My four years of life in Bangladesh, I came across an institute called " English Language Center". I was hired as a part time English teacher assistant there. Those three years of part time teaching job made me realize that, if positive change is ever possible, that would only be through classroom.
Education, for more than just one reason is so dear to me, and when my students in Bangladesh, even today tell me to go back to Bangladesh and be their teacher because they haven't found another teacher like me yet, I melt in utter joy.
Not just that, I also feel the dire need to connect back to school, and give back what I can in my full capacity because to me teaching isn't the last option, but full priority. Ever since I have returned back to Pakistan, my quest to connect with schools has never ended.
Once there was an opportunity of English teaching in Pamir Public school Booni, my ex school in Chitral. I applied and was also short listed for the interview. On the interview panel there were three of my seniors, and a few foreigners as it was a project from the USA.
The interview went well except for one question from one of my seniors whom I always really much admired. She said, "would you be able to adjust in Chitrali culture once you are sent there ". To me, it felt, as if asking a fish "can you swim".
Even though after the interview, I was waiting for the results, but deep down, I knew, they wouldn't select me. Sometimes, you just get the vibe already.
A few days later, I got a text from their consultant who happened to know me and my work very well, also my senior again , telling me " unfortunately, you couldn't qualify for the third round of interview". I asked, what were my shortcomings? It is confidential, she told me.
I laughed at this response by questioning on my head " how com my interview shortcomings can be kept confidential from me".

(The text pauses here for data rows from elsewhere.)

(** [isinstance(v, int)] (a [bool] is an [int]) and [isinstance(v, (int, float))]. *)
Definition is_int (v : json) : bool :=
  match v with JBool _ | JInt _ => true | _ => false end.

Definition is_number (v : json) : bool :=
  match v with JBool _ | JInt _ | JFloat _ => true | _ => false end.

(** The value of a number in comparisons and in arithmetic. *)
Definition number_value (v : json) : Qc :=
  match v with
  | JBool b => if b then 1%Qc else 0%Qc
  | JInt n => Qc_of_Z n
  | JFloat x => x
  | _ => 0%Qc
  end.

(** [c.isspace()] for a code point below 256. *)
Definition is_space (c : ascii) : bool :=
  bool_decide (code c ∈ [9; 10; 11; 12; 13; 28; 29; 30; 31; 32; 133; 160]).

(** [not s.strip()] *)
Fixpoint is_blank (s : string) : bool :=
  match s with
  | EmptyString => true
  | String c s => is_space c && is_blank s
  end.

(** The two keys that are not ASCII: [nicht_verfügbar] and [tage_später]. *)
Definition nicht_verfuegbar : string :=
  "nicht_verf" +:+ String (ascii_of_N 252) "gbar".
Definition tage_spaeter : string :=
  "tage_sp" +:+ String (ascii_of_N 228) "ter".

(** [if not ok: raise ValueError(...)] *)
Definition require (ok : bool) : result unit :=
  if ok then Ok () else Raise ValueError.

(** [if present: check] *)
Definition when_present (present : bool) (check : result unit) : result unit :=
  if present then check else Ok ().

(** [for k in keys: if k not in obj: raise ValueError(...)] *)
Fixpoint require_keys (keys : list string) (obj : json) : result unit :=
  match keys with
  | [] => Ok ()
  | k :: keys =>
      present ← py_contains obj k;
      _ ← require present;
      require_keys keys obj
  end.

(** [for x in l: check(x)] *)
Fixpoint for_each {A} (check : A → result unit) (l : list A) : result unit :=
  match l with
  | [] => Ok ()
  | x :: l => _ ← check x; for_each check l
  end.

(** [hhmm(v)] on a value: [strptime] raises a [TypeError] for what is not a
    [str]. *)
Definition hhmm_value (v : json) : result time :=
  match v with
  | JStr s => match hhmm s with Some t => Ok t | None => Raise ValueError end
  | _ => Raise TypeError
  end.

Definition validate_tour_entry_raw (tour : json) : result unit :=
  _ ← require_keys ["km"; "abfahrt"; "rueckkehr"] tour;
  km ← py_getitem tour "km";
  _ ← require (is_number km && bool_decide (0 ≤ number_value km)%Qc);
  abfahrt ← py_getitem tour "abfahrt";
  _ ← hhmm_value abfahrt;
  rueckkehr ← py_getitem tour "rueckkehr";
  _ ← hhmm_value rueckkehr;
  Ok ().

Definition validate_multiday_entry_raw (entry : json) : result unit :=
  _ ← require_keys ["km"; "abfahrt"; "rueckkehr_uhr"] entry;
  km ← py_getitem entry "km";
  _ ← require (is_number km && bool_decide (0 ≤ number_value km)%Qc);
  abfahrt ← py_getitem entry "abfahrt";
  _ ← hhmm_value abfahrt;
  rueckkehr_uhr ← py_getitem entry "rueckkehr_uhr";
  _ ← hhmm_value rueckkehr_uhr;
  later ← py_contains entry tage_spaeter;
  when_present later
    (days ← py_getitem entry tage_spaeter;
     require (is_int days && bool_decide (0 ≤ number_value days)%Qc)).

Definition modes : list string := ["steht"; "tour"; "mehrtagstour"; nicht_verfuegbar].

Definition validate_day_entry_raw (entry : json) : result unit :=
  match entry with
  | JDict d =>
      let found := filter (λ m, is_Some (dict_get d m)) modes in
      match found with
      | [m] =>
          if bool_decide (m ∈ ["steht"; nicht_verfuegbar]) return result unit then
            v ← py_getitem entry m;
            require (match v with JBool true => true | _ => false end)
          else if bool_decide (m = "tour") then
            v ← py_getitem entry m; validate_tour_entry_raw v
          else
            v ← py_getitem entry m; validate_multiday_entry_raw v
      | _ => Raise ValueError
      end
  | _ => Raise ValueError
  end.

Definition validate_weekly_plan_raw (plan : json) : result unit :=
  match plan with
  | JDict d =>
      for_each (λ item : string * json,
          _ ← require (bool_decide (item.1 ∈ WD));
          validate_day_entry_raw item.2) d
  | _ => Raise ValueError
  end.

Definition validate_zeitverzerrung_raw (tz : json) : result unit :=
  match tz with
  | JDict d =>
      _ ← require (match dict_get d "typ" with
                   | Some v => match v with
                               | JStr s => bool_decide (s ∈ ["normal"; "uniform"])
                               | _ => false
                               end
                   | None => true
                   end);
      _ ← require (match dict_get d "stddev_minuten" with
                   | Some v => is_number v && bool_decide (0 ≤ number_value v)%Qc
                   | None => true
                   end);
      require (match dict_get d "max_abweichung_minuten" with
               | Some v => is_number v && bool_decide (0 ≤ number_value v)%Qc
               | None => true
               end)
  | _ => Raise ValueError
  end.

Definition validate_vehicle_raw (vehicle : json) : result unit :=
  _ ← require_keys ["name"; "anzahl"; "akku_kapazitaet_kwh"; "verbrauch_kwh_pro_km";
                    "wochenplan"] vehicle;
  n ← py_getitem vehicle "anzahl";
  _ ← require (is_int n && bool_decide (0 < number_value n)%Qc);
  cap ← py_getitem vehicle "akku_kapazitaet_kwh";
  _ ← require (is_number cap && bool_decide (0 < number_value cap)%Qc);
  cons ← py_getitem vehicle "verbrauch_kwh_pro_km";
  _ ← require (is_number cons && bool_decide (0 < number_value cons)%Qc);
  has_tz ← py_contains vehicle "zeitverzerrung";
  _ ← when_present has_tz
        (tz ← py_getitem vehicle "zeitverzerrung"; validate_zeitverzerrung_raw tz);
  plan ← py_getitem vehicle "wochenplan";
  validate_weekly_plan_raw plan.

Definition validate_cluster_config_raw (cfg : json) : result unit :=
  _ ← require_keys ["cluster_name"; "fahrzeuge"] cfg;
  name ← py_getitem cfg "cluster_name";
  _ ← require (match name with JStr s => negb (is_blank s) | _ => false end);
  vehicles ← py_getitem cfg "fahrzeuge";
  match vehicles with
  | JList l => _ ← require (negb (bool_decide (l = []))); for_each validate_vehicle_raw l
  | _ => Raise ValueError
  end.

(** The call returns, or raises one of the two. *)
Definition value_or_type_error {A} (m : result A) : Prop :=
  match m with
  | Ok _ => True
  | Raise e => e = ValueError ∨ e = TypeError
  end.

(** ** Reading a raw configuration

    What the accesses of the builder and of the two handlers yield on a raw
    configuration, as the typed configuration of the simulation.  [None]: the
    value is not of the kind the typed configuration holds (the source then
    raises, or converts in a way that is not modelled, as [float] does for a
    string). *)

(** [float(v)] of a number. *)
Definition py_float (v : json) : option Qc :=
  if is_number v then Some (number_value v) else None.

(** [int(v)] of an [int]; a [bool] counts as 0 or 1. *)
Definition py_int (v : json) : option Z :=
  match v with
  | JBool b => Some (if b then 1 else 0)
  | JInt n => Some n
  | _ => None
  end.

(** [bool(v)], the truth value of [if v:]. *)
Definition py_truthy (v : json) : bool :=
  match v with
  | JNull => false
  | JBool b => b
  | JInt n => negb (bool_decide (n = 0))
  | JFloat x => negb (bool_decide (x = 0%Qc))
  | JStr s => negb (bool_decide (s = EmptyString))
  | JList l => negb (bool_decide (l = []))
  | JDict d => negb (bool_decide (d = []))
  end.

Definition read_time (v : json) : option time :=
  match v with JStr s => hhmm s | _ => None end.

(** An optional key: absent, or present with a value that [read] accepts. *)
Definition read_optional {A} (read : json → option A) (v : option json) : option (option A) :=
  match v with
  | None => Some None
  | Some v => Some <$> read v
  end.

(** The head of [_handle_tour_sub_with_deviation]: [float(t["km"])],
    [hhmm(t["abfahrt"])], [hhmm(t["rueckkehr"])]. *)
Definition read_tour (t : json) : option tour :=
  match t with
  | JDict d =>
      km ← dict_get d "km" ≫= py_float;
      abfahrt ← dict_get d "abfahrt" ≫= read_time;
      rueckkehr ← dict_get d "rueckkehr" ≫= read_time;
      Some {| tour_km := km; tour_abfahrt := abfahrt; tour_rueckkehr := rueckkehr |}
  | _ => None
  end.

Well, The next day I left for Lahore because God had other plans for me. I became part of a project managed by Oxford policy Management as a consultant. Many days later, I came to know they hired two people for the position that I called in the interview my dream job and it really was.
One of them was my very very junior from Asian University for women, who recently graduated, later refused to join and work with them, and the other my own classmate, my friend.
May be experiences, passion, dream doesn't matter here. Sometimes, we don't get what we deserve and I think that is okay, but with power comes great responsibility, so may be, we all should play just with our roles.
My love for education and the love for students is beyond the politics of someone liking or disliking me, so never in lifetime, I will ever self reject. That day was the turning point in my life and i wrote " Today, I realized my power" and that day I really did.
Today was my first day at Pak-Turk Maarif School, which is a chain of Turkish government led schools, as an academic counselor, and when I reconnected with students as a teacher, my heart melted with utter joy of relief.
As I entered the school I saw a quote from Rumi, a great saint of all time and a sufi painting which made me cherish the inner faith that some spiritual journey took me to this school and previous rejections for whatever reason were only redirections to this place.
Today, for me a dream job came true and from now on I will bring to you more real life stories to read of change, gratitude and enlightenment.